A complete machine learning pipeline for binary logo presence detection. This project detects whether an image contains logos from four target brands: Coca-Cola, Disney, Starbucks, or McDonald's.
This project implements an end-to-end solution for logo detection, from data preparation to model deployment:
- Data Preparation: Downloads and preprocesses the OpenLogo dataset from Roboflow
- Model Training: Trains a ResNet18-based binary classifier using PyTorch
- Model Evaluation: Comprehensive evaluation with metrics and confusion matrices
- API Deployment: FastAPI web application with REST API and web UI for inference
The model returns 1 if any of the target brand logos are detected, and 0 otherwise.
- Project Structure
- Installation
- Quick Start
- Module Documentation
- Configuration
- Examples
- API Documentation
- Troubleshooting
.
├── app/ # FastAPI application
│ ├── main.py # FastAPI app with endpoints
├── checkpoints/ # Saved model checkpoints
├── data/ # Dataset directories
│ ├── dataset_binary/ # Processed binary dataset
│ └── openlogo_raw/ # Raw OpenLogo dataset
├── dataset/ # Dataset module
│ └── logo_dataset.py # PyTorch Dataset and DataModule
├── model/ # Model module
│ └── resnet18_classifier.py # ResNet18 binary classifier
├── training/ # Training and evaluation
│ ├── trainer.py # Training loop
│ ├── evaluator.py # Model evaluation
│ └── metrics.py # Metric computation
├── config.yaml # Configuration file
├── data_prep.py # Data preparation script
├── train.py # Training/evaluation entrypoint
├── run_api.py # API server startup script
└── requirements.txt # Python dependencies
- Python 3.8 or higher
- pip package manager
-
Clone or navigate to the project directory
-
Create a virtual environment (recommended):
python -m venv venv-
Activate the virtual environment:
- On Windows:
venv\Scripts\activate - On Linux/Mac:
source venv/bin/activate
- On Windows:
-
Install dependencies:
pip install -r requirements.txtKey dependencies include:
torchandtorchvision- PyTorch for deep learningfastapianduvicorn- Web framework and ASGI serverroboflow- Dataset downloadpandas- Data manipulationpyyaml- Configuration file parsingscikit-learn- Additional utilities
See requirements.txt for the complete list.
# 1. Prepare the dataset
python data_prep.py
# 2. Train the model
python train.py --mode train --config config.yaml
# 3. Evaluate the model
python train.py --mode eval --config config.yaml --checkpoint checkpoints/best_checkpoint.pt
# 4. Start the API server
python run_api.pyThen open http://localhost:8000 in your browser to use the web UI.
File: data_prep.py
Downloads and preprocesses the OpenLogo dataset from Roboflow, filtering for the four target brands and creating a binary dataset structure.

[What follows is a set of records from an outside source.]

(* ===== verification/Card.v ===== *)
(** * The SD card

    The part of [kernel/src/storage/card.rs] that moves blocks, over a host
    controller that is a parameter: the driver of the controller
    ([mmc/sdhci.rs]) is reads and writes of its registers, and what matters of
    it here is one operation, [command], and the clock of [mmc/delay.rs]. *)

From S2P Require Import Prelude Bytes Boot.

(** ** The host controller *)

Inductive Response := R1 | R1B.

Record Command := mkCommand { opcode : Z; argument : Z; response : Response }.

(** A buffer to read into is the number of its bytes. *)
Inductive Data := Read (bytes : Z) | Write (buf : list Z).

Definition data_len (d : Data) : Z := match d with Read n => n | Write buf => len buf end.
Definition is_write (d : Data) : bool := match d with Read _ => false | Write _ => true end.

Record Transfer := mkTransfer { block_size : Z; t_blocks : Z; t_data : Data; stop : bool }.

Record SdError := mkSdError { e_what : list Z; e_status : Z }.

(** The four words of a response. *)
Definition Words : Type := Z * Z * Z * Z.
Definition word0 (w : Words) : Z := let '(w0, _, _, _) := w in w0.

(** A command that succeeds gives its response and, for a [Read], what is in
    the buffer. *)
Class SdHost (H : Type) := {
  host_command : H -> Command -> option Transfer -> H * (Words * list Z + SdError);
  auto_cmd12 : H -> bool;
  now_us : H -> Z;
  spin_us : Z -> H -> H;
  sleep_ms : Z -> H -> H;
}.

(** ** Constants *)

Definition MMC_STOP_TRANSMISSION : Z := 12.
Definition MMC_SEND_STATUS : Z := 13.
Definition MMC_READ_SINGLE_BLOCK : Z := 17.
Definition MMC_READ_MULTIPLE_BLOCK : Z := 18.
Definition MMC_WRITE_BLOCK : Z := 24.
Definition MMC_WRITE_MULTIPLE_BLOCK : Z := 25.
Definition R1_READY_FOR_DATA : Z := Z.shiftl 1 8.
Definition R1_STATE_TRAN : Z := 4.
Definition R1_OUT_OF_RANGE : Z := Z.shiftl 1 31.
Definition CMD_ERRORS : Z :=
  Z.lor R1_OUT_OF_RANGE (Z.lor (Z.shiftl 1 30) (Z.lor (Z.shiftl 1 29) (Z.lor (Z.shiftl 1 26)
    (Z.lor (Z.shiftl 1 21) (Z.lor (Z.shiftl 1 20) (Z.shiftl 1 19)))))).
Definition BUSY_TIMEOUT_MS : Z := 10000.
Definition CHUNK_BLOCKS : Z := 256.
Definition DEFAULT_SPEED_DTR : Z := 25000000.

Definition TRAN_EXP : list Z := [10000; 100000; 1000000; 10000000; 0; 0; 0; 0].
Definition TRAN_MANT : list Z := [0; 10; 12; 13; 15; 20; 25; 30; 35; 40; 45; 50; 55; 60; 70; 80].

(** ** What the card says about itself *)

Record Identity := mkIdentity {
  block_addressed : bool;
  id_blocks : Z;
  high_speed : bool;
  four_bit : bool;
  clock : Z;
  rca : Z;
  manufacturer : Z;
  product : list Z;
  write_protected : bool;
}.

(** What the messages of the card's errors say. [NoTry] is the empty string
    [transfer] starts from. *)
Inductive CardError :=
| NotInside (bytes lba : Z)
| CannotAddress (lba : Z)
| BadStatus (opcode lba status : Z)
| StopFailed (opcode : Z) (e : SdError)
| CommandFailed (opcode blocks lba : Z) (e : SdError)
| StatusFailed (e : SdError)
| AfterWrite (status : Z)
| StayedBusy (status : Z)
| BadBlockLength (read_bl_len : Z)
| BadCsd (structure : Z)
| NoTry.

(** [UNSTUFF_BITS]. A shift to the left drops what leaves the 32 bits. *)
Definition bits {S E} (register : list Z) (start size : Z) : M S E Z :=
  let mask := if size <? 32 then Z.shiftl 1 size - 1 else u32_max in
  let at_ := 3 - start / 32 in
  let shift := start `mod` 32 in
  let! word := index_at register at_ in
  let value := Z.shiftr word shift in
  let! value :=
    if 32 <? size + shift then
      let! before := index_at register (at_ - 1) in
      ret (Z.lor value (as_u32 (Z.shiftl before ((32 - shift) `mod` 32))))
    else ret value in
  ret (Z.land value mask).

(** The command classes and the rate, with the size and the write protection
    put in [identity]. *)
Definition decode_csd {S} (csd : list Z) (identity : Identity) : M S CardError (Identity * (Z * Z)) :=
  let! structure := bits csd 126 2 in
  let! exp := bits csd 96 3 in
  let! exp := index_at TRAN_EXP exp in
  let! mant := bits csd 99 4 in
  let! mant := index_at TRAN_MANT mant in
  let! rate := u32 (exp * mant) in
  let max_dtr := if rate =? 0 then DEFAULT_SPEED_DTR else Z.min rate DEFAULT_SPEED_DTR in
  let! classes := bits csd 84 12 in
  let! blocks :=
    if structure =? 0 then
      let! c_size := bits csd 62 12 in
      let! multiplier := bits csd 47 3 in
      let! read_bl_len := bits csd 80 4 in
      refuse (negb ((9 <=? read_bl_len) && (read_bl_len <=? 11))) (BadBlockLength read_bl_len) ;;;
      let! more := u64 (c_size + 1) in
      let! by_ := u32 (multiplier + 2) in
      let! over := u32 (read_bl_len - 9) in
      ret (Z.shiftl (Z.shiftl more by_ `mod` 2 ^ 64) over `mod` 2 ^ 64)
    else if structure =? 1 then
      let! size := bits csd 48 22 in
      let! more := u64 (size + 1) in
      ret (Z.shiftl more 10 `mod` 2 ^ 64)
    else throw (BadCsd structure) in
  let! protected := bits csd 12 2 in
  ret (mkIdentity (block_addressed identity) blocks (high_speed identity) (four_bit identity) (clock identity)
         (rca identity) (manufacturer identity) (product identity) (negb (protected =? 0)), (classes, max_dtr)).

(** ** The card *)

Record Card (H : Type) := mkCard { host : H; identity : Identity }.
Arguments mkCard {H} host identity.
Arguments host {H} c.
Arguments identity {H} c.

(** [2 ^ POLL_TURNS] turns are more than the microseconds of the wait, and each
    turn sends a command, which takes one at least. *)
Definition POLL_TURNS : nat := 24.

Section card.
Context {H : Type} `{!SdHost H}.

Abbreviation DM := (M (Card H) CardError).

Definition with_host (h : H) (c : Card H) : Card H := mkCard h (identity c).

(** [self.host.command(..)]. *)
Definition host_do (cmd : Command) (transfer : option Transfer) : DM (Words * list Z + SdError) :=
  state (fun c => let (h, answer) := host_command (host c) cmd transfer in (with_host h c, answer)).

(** [command(&mut self.host, ..)]. *)
Definition command (opcode argument : Z) (response : Response) : DM (Words + SdError) :=
  let! answer := host_do (mkCommand opcode argument response) None in
  ret (match answer with inl (words, _) => inl words | inr e => inr e end).

(** The card's address of block [lba]. *)
Definition address (c : Card H) (lba : Z) : option Z :=
  if block_addressed (identity c) then (if lba <=? u32_max then Some lba else None)
  else if lba * BLOCK <=? u64_max then (if lba * BLOCK <=? u32_max then Some (lba * BLOCK) else None) else None.

Definition check_range (lba bytes : Z) : DM unit :=
  let! blocks := gets (fun c => id_blocks (identity c)) in
  let count := bytes / BLOCK in
  refuse (negb (bytes `mod` BLOCK =? 0)
          || match checked_add64 lba count with Some stop => blocks <? stop | None => true end)
    (NotInside bytes lba).

(** One turn of [wait_programmed]: [polls] before it, [deadline] when to give
    up. *)
Definition poll (deadline : Z) (polls : Z) : DM (Z + unit) :=
  let! rca := gets (fun c => rca (identity c)) in
  let! answer := command MMC_SEND_STATUS (Z.shiftl rca 16) R1 in
  match answer with
  | inr e => throw (StatusFailed e)
  | inl words =>
      let status := word0 words in
      refuse (negb (Z.land (Z.land status CMD_ERRORS) (u32_max - R1_OUT_OF_RANGE) =? 0)) (AfterWrite status) ;;;
      if negb (Z.land status R1_READY_FOR_DATA =? 0) && (Z.land (Z.shiftr status 9) 0xF =? R1_STATE_TRAN)
      then ret (inr tt)
      else
        let! now := gets (fun c => now_us (host c)) in
        refuse (deadline <=? now) (StayedBusy status) ;;;
        modify (fun c => with_host (if polls <? 32 then spin_us 100 (host c) else sleep_ms 1 (host c)) c) ;;;
        let! polls := u32 (polls + 1) in
        ret (inl polls)
  end.

Definition wait_programmed : DM unit :=
  let! now := gets (fun c => now_us (host c)) in
  let deadline := Z.min (now + BUSY_TIMEOUT_MS * 1000) u64_max in
  long_loop POLL_TURNS (poll deadline) 0.

(** One turn of the loop of [transfer], up to its [outcome]. *)
Definition attempt (lba opcode address blocks : Z) (data : Data) : DM (list Z) :=
  let! answer := host_do (mkCommand opcode address R1) (Some (mkTransfer BLOCK blocks data (1 <? blocks))) in
  match answer with
  | inr e => throw (CommandFailed opcode blocks lba e)
  | inl (words, buf) =>
      refuse (negb (Z.land (word0 words) CMD_ERRORS =? 0)) (BadStatus opcode lba (word0 words)) ;;;
      let! auto := gets (fun c => auto_cmd12 (host c)) in
      (if (1 <? blocks) && negb auto then
         let! stopped := command MMC_STOP_TRANSMISSION 0 R1B in
         match stopped with inl _ => ret tt | inr e => throw (StopFailed opcode e) end
       else ret tt) ;;;
      (if is_write data then wait_programmed else ret tt) ;;;
      ret buf
  end.

(** The loop itself: [n] turns left, [last] why the one before failed. *)
Fixpoint tries (n : nat) (try_once : DM (list Z)) (last : CardError) : DM (list Z) :=
  match n with
  | O => throw last
  | Datatypes.S n =>
      let! outcome := try_ try_once in
      match outcome with
      | inl buf => ret buf
      | inr why =>
          let! _ := command MMC_STOP_TRANSMISSION 0 R1B in
          let! _ := try_ wait_programmed in
          tries n try_once why
      end
  end.

Definition transfer (lba : Z) (data : Data) : DM (list Z) :=
  let blocks := data_len data / BLOCK in
  let! addr := gets (fun c => address c lba) in
  let! addr := ok_or addr (CannotAddress lba) in
  let opcode :=
    match is_write data, 1 <? blocks with
    | false, false => MMC_READ_SINGLE_BLOCK
    | false, true => MMC_READ_MULTIPLE_BLOCK
    | true, false => MMC_WRITE_BLOCK
    | true, true => MMC_WRITE_MULTIPLE_BLOCK
    end in
  tries 2 (attempt lba opcode addr blocks data) NoTry.

Definition CHUNK : Z := CHUNK_BLOCKS * BLOCK.

(** [chunks_mut] and [chunks]: chunk [i] of [bytes] bytes, or of [data]. *)
Definition chunk_bytes (bytes i : Z) : Z := Z.min CHUNK (bytes - i * CHUNK).
Definition chunk (data : list Z) (i : Z) : list Z := take (Z.to_nat CHUNK) (drop (Z.to_nat (i * CHUNK)) data).

(** The loops over [n] chunks from chunk [i]. *)
Fixpoint read_chunks (n : nat) (lba bytes i : Z) : DM (list Z) :=
  match n with
  | O => ret []
  | Datatypes.S n =>
      let! at_ := u64 (lba + i * CHUNK_BLOCKS) in
      let! part := transfer at_ (Read (chunk_bytes bytes i)) in
      let! rest := read_chunks n lba bytes (i + 1) in
      ret (part ++ rest)
  end.

Fixpoint write_chunks (n : nat) (lba : Z) (data : list Z) (i : Z) : DM unit :=
  match n with
  | O => ret tt
  | Datatypes.S n =>
      let! at_ := u64 (lba + i * CHUNK_BLOCKS) in
      let! _ := transfer at_ (Write (chunk data i)) in
      write_chunks n lba data (i + 1)
  end.

Definition read_blocks (lba bytes : Z) : DM (list Z) :=
  check_range lba bytes ;;;
  read_chunks (Z.to_nat (div_ceil bytes CHUNK)) lba bytes 0.

Definition write_blocks (lba : Z) (data : list Z) : DM unit :=
  check_range lba (len data) ;;;
  write_chunks (Z.to_nat (div_ceil (len data) CHUNK)) lba data 0.
End card.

python data_prep.pyOr programmatically:
from data_prep import OpenLogoPreprocessor, OpenLogoConfig
config = OpenLogoConfig()
preprocessor = OpenLogoPreprocessor(config)
# Download dataset
dataset_root = preprocessor.download_dataset()
# Build binary dataset
preprocessor.build_binary_dataset(dataset_root)The preprocessing creates the following structure:
data/dataset_binary/
├── manifest.csv # CSV mapping filepaths to labels
├── pos/ # Positive samples (logos present)
│ ├── cocacola/
│ ├── disney/
│ ├── starbucks/
│ └── mcdonalds/
└── neg/ # Negative samples (no target logos)
The OpenLogoConfig class allows customization of:
- Brand buckets: Target brands to detect (default: cocacola, disney, starbucks, mcdonalds)
- Class mappings: Mapping from OpenLogo class names to canonical brand names
- Data paths: Raw and binary dataset root directories
File: dataset/logo_dataset.py
PyTorch Dataset and DataModule for loading images and managing train/validation/test splits.
- Automatic split detection: Uses filename prefixes (
train_,valid_,test_) to separate splits - Data augmentation: Random horizontal flips for training
- Image normalization: ImageNet statistics for pretrained models
- Binary label conversion: Maps brand labels to binary (1 = logo present, 0 = no logo)
from dataset.logo_dataset import LogoDataModule, LogoDatasetConfig
from pathlib import Path
config = LogoDatasetConfig(
data_root=Path("data/dataset_binary"),
batch_size=32,
image_size=224,
num_workers=0 # Set to 0 on Windows
)
data_module = LogoDataModule(config)
# Get data loaders
train_loader = data_module.get_train_loader()
val_loader = data_module.get_val_loader()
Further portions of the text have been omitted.